Prompt - Every line from the one containing "destruct (set_src_rules rs" through the last line below should be reproduced exactly; please include nothing else.

Exercise input -

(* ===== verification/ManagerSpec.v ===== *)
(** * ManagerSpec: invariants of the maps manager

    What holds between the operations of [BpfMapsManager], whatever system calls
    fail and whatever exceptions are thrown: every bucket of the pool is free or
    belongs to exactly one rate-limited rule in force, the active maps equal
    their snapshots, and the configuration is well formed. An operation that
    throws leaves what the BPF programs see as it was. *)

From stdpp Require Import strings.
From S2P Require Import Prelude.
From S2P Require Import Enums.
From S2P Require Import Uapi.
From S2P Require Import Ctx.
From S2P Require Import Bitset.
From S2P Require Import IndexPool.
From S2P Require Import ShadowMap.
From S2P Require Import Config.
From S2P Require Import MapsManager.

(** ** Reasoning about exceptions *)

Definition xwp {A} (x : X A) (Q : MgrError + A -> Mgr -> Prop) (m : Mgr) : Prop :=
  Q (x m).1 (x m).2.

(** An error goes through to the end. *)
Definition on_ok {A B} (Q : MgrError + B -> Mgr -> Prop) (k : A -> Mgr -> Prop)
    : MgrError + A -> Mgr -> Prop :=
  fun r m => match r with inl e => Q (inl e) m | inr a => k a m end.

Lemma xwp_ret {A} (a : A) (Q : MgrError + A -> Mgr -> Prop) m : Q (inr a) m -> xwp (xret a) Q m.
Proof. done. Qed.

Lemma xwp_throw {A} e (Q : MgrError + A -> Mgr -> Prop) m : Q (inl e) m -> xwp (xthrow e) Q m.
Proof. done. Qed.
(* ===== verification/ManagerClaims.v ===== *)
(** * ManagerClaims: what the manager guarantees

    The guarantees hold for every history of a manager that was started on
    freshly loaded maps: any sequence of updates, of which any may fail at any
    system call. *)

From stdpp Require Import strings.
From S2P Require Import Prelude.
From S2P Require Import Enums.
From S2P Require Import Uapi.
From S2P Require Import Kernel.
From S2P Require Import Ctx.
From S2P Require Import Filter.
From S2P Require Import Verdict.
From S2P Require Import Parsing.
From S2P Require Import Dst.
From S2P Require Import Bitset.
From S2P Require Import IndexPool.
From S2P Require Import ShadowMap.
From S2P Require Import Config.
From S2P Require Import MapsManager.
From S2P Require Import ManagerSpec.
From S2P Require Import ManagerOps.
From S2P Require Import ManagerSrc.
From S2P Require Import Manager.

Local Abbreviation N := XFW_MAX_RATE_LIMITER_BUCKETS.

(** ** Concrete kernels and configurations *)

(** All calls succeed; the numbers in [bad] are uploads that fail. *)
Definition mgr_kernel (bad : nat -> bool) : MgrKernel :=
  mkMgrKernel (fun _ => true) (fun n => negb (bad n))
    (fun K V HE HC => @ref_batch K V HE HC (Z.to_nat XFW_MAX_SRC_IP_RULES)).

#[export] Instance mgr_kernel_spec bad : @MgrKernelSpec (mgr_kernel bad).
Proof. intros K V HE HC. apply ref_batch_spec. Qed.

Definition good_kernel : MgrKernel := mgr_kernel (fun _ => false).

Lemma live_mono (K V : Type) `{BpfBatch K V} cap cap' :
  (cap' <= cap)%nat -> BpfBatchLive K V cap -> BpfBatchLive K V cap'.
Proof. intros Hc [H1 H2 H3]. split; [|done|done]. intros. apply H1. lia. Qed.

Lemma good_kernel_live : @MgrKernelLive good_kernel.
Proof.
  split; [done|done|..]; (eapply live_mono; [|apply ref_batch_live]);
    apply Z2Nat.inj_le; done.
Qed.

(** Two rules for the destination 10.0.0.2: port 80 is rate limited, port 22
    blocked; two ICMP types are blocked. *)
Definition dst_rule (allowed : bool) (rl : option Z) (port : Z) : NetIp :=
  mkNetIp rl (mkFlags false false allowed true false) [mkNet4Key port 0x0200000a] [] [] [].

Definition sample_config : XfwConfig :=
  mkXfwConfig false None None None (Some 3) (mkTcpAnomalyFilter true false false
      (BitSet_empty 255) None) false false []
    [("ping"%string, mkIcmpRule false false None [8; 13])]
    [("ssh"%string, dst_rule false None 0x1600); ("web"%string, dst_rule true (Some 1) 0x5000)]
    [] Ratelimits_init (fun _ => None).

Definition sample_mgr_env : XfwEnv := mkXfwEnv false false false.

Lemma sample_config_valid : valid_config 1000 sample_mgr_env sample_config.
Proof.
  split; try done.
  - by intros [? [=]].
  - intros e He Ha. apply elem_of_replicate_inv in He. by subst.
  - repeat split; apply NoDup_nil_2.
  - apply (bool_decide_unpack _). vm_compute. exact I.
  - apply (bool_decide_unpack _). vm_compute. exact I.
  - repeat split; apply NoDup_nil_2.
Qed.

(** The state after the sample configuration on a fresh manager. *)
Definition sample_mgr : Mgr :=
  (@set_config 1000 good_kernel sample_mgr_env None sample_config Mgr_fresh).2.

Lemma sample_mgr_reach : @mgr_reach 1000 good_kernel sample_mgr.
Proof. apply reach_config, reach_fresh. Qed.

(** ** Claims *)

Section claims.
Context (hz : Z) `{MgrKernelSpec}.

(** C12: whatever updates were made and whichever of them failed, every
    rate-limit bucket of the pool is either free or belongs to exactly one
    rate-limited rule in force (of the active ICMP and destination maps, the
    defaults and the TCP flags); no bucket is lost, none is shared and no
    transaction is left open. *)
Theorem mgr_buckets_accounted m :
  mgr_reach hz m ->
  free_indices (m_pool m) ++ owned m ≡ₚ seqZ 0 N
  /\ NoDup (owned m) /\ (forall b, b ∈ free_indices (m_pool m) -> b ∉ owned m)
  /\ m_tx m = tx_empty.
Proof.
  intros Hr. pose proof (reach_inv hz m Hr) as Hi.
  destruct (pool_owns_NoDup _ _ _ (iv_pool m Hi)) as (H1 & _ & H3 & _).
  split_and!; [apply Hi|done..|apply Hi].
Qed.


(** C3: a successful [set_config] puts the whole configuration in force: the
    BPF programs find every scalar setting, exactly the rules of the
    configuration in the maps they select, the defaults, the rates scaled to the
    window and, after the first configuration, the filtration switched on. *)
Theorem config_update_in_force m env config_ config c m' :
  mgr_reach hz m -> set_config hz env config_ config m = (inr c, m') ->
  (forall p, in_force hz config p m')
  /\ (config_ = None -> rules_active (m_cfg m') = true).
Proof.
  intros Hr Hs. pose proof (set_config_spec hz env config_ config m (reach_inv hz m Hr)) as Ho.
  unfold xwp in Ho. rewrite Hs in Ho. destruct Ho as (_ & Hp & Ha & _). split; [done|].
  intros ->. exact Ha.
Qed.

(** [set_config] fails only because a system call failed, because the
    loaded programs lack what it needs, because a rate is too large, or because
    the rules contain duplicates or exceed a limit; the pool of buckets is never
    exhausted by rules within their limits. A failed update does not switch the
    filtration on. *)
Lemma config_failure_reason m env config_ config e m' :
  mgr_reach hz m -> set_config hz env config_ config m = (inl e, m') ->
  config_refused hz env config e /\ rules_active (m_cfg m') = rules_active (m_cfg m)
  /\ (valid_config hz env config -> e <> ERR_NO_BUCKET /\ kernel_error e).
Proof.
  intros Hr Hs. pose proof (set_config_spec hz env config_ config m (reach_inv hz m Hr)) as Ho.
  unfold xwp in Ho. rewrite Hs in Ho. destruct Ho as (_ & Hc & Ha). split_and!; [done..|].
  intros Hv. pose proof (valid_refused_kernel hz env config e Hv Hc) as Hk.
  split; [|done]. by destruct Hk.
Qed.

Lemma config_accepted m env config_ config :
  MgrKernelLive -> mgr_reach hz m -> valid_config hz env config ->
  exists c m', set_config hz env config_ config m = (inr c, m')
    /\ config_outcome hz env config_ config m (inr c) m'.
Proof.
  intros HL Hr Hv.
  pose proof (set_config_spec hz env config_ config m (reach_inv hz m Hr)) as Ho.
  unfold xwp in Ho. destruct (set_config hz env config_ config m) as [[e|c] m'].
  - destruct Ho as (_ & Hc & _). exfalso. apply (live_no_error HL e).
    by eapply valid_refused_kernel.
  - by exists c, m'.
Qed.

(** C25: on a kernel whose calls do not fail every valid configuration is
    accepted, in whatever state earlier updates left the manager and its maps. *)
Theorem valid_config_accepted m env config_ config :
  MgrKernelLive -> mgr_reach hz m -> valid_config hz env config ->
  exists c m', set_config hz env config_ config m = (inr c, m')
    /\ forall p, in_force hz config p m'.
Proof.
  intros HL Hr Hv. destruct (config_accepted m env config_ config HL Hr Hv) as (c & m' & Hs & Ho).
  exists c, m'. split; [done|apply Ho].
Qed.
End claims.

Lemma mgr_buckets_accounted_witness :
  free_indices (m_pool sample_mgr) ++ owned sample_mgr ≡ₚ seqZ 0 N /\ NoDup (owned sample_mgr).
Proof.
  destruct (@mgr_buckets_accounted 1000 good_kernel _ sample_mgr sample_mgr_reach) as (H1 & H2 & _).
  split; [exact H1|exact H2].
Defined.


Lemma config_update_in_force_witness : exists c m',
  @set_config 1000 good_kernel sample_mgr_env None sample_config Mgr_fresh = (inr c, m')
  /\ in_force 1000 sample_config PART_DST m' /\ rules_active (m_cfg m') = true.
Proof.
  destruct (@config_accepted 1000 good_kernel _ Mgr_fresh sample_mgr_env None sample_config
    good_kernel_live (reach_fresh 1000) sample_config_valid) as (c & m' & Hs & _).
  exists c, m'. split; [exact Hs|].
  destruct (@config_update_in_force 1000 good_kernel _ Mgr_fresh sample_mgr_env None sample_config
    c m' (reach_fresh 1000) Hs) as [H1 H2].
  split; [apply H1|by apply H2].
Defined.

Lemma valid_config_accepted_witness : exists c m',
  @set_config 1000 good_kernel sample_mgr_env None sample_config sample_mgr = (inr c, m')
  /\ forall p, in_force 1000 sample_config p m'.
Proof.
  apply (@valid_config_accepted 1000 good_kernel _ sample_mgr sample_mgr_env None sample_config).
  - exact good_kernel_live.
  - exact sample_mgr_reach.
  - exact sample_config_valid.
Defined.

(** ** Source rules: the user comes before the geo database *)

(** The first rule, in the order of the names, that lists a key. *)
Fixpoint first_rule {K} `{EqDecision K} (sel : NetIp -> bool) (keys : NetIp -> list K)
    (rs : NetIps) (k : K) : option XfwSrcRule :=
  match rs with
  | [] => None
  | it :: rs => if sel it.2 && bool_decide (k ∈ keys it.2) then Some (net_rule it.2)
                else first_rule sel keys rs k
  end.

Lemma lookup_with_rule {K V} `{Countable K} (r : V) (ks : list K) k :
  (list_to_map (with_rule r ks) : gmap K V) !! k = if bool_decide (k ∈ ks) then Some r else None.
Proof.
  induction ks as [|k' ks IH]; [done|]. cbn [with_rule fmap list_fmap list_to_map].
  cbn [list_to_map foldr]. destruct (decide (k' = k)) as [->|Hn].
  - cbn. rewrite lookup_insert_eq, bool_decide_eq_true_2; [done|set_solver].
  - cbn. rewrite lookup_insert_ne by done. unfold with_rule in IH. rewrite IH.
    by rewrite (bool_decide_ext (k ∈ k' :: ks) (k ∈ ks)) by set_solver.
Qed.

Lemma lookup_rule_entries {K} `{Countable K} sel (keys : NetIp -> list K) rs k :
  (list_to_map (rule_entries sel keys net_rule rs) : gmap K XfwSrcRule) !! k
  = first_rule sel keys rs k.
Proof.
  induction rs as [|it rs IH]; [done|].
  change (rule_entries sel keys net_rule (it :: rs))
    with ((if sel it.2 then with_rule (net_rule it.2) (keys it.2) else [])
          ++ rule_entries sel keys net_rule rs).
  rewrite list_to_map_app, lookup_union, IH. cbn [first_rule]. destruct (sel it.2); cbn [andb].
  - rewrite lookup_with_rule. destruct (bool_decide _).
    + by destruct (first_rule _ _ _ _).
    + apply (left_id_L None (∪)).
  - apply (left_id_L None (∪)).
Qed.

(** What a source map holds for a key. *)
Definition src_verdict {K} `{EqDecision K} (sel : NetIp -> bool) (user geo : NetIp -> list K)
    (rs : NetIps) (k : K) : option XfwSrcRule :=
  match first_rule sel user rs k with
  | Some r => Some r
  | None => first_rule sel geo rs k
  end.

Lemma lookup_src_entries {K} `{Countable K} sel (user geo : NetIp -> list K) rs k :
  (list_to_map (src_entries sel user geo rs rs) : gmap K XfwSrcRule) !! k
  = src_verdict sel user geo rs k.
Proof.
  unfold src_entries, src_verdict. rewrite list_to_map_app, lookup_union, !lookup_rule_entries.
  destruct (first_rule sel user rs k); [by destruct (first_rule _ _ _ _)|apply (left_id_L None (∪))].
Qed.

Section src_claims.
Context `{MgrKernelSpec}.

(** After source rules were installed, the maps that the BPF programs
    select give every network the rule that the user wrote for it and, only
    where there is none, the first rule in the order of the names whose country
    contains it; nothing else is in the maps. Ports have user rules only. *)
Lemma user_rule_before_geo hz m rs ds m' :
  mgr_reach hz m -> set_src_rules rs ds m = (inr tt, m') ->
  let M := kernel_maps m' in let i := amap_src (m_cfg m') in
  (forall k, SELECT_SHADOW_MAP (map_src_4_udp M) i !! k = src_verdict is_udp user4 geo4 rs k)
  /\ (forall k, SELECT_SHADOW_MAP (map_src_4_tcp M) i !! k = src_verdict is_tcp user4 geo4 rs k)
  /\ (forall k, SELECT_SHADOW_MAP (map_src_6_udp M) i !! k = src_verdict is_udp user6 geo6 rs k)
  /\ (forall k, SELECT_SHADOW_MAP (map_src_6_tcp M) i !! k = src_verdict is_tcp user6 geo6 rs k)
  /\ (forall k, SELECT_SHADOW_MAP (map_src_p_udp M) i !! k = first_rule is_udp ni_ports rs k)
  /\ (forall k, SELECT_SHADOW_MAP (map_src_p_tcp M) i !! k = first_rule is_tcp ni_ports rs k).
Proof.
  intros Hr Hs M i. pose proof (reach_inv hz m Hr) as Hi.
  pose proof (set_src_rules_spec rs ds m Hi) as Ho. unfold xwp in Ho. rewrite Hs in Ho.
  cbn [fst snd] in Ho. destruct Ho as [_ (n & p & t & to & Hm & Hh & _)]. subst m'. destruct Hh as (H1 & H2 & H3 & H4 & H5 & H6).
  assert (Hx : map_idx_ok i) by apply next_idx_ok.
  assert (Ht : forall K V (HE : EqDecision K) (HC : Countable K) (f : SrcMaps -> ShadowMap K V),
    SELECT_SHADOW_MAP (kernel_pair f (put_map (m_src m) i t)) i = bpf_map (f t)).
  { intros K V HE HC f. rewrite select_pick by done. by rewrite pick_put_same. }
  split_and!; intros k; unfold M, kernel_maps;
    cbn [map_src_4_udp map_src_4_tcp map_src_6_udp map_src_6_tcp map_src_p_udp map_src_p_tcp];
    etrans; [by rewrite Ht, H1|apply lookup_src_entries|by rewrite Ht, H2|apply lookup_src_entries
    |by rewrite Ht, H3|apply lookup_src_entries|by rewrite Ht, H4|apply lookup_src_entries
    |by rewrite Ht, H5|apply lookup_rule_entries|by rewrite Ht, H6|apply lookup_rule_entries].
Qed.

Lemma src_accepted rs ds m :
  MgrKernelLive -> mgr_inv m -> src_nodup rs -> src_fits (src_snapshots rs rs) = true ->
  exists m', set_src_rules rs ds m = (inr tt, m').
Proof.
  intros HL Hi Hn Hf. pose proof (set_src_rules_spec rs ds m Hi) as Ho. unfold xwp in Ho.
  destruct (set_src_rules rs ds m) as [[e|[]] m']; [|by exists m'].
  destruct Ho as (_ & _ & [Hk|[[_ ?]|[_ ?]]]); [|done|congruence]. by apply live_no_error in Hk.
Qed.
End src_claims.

Response to the exercise -
  destruct (set_src_rules rs ds m) as [[e|[]] m']; [|by exists m'].
  destruct Ho as (_ & _ & [Hk|[[_ ?]|[_ ?]]]); [|done|congruence]. by apply live_no_error in Hk.
Qed.
End src_claims.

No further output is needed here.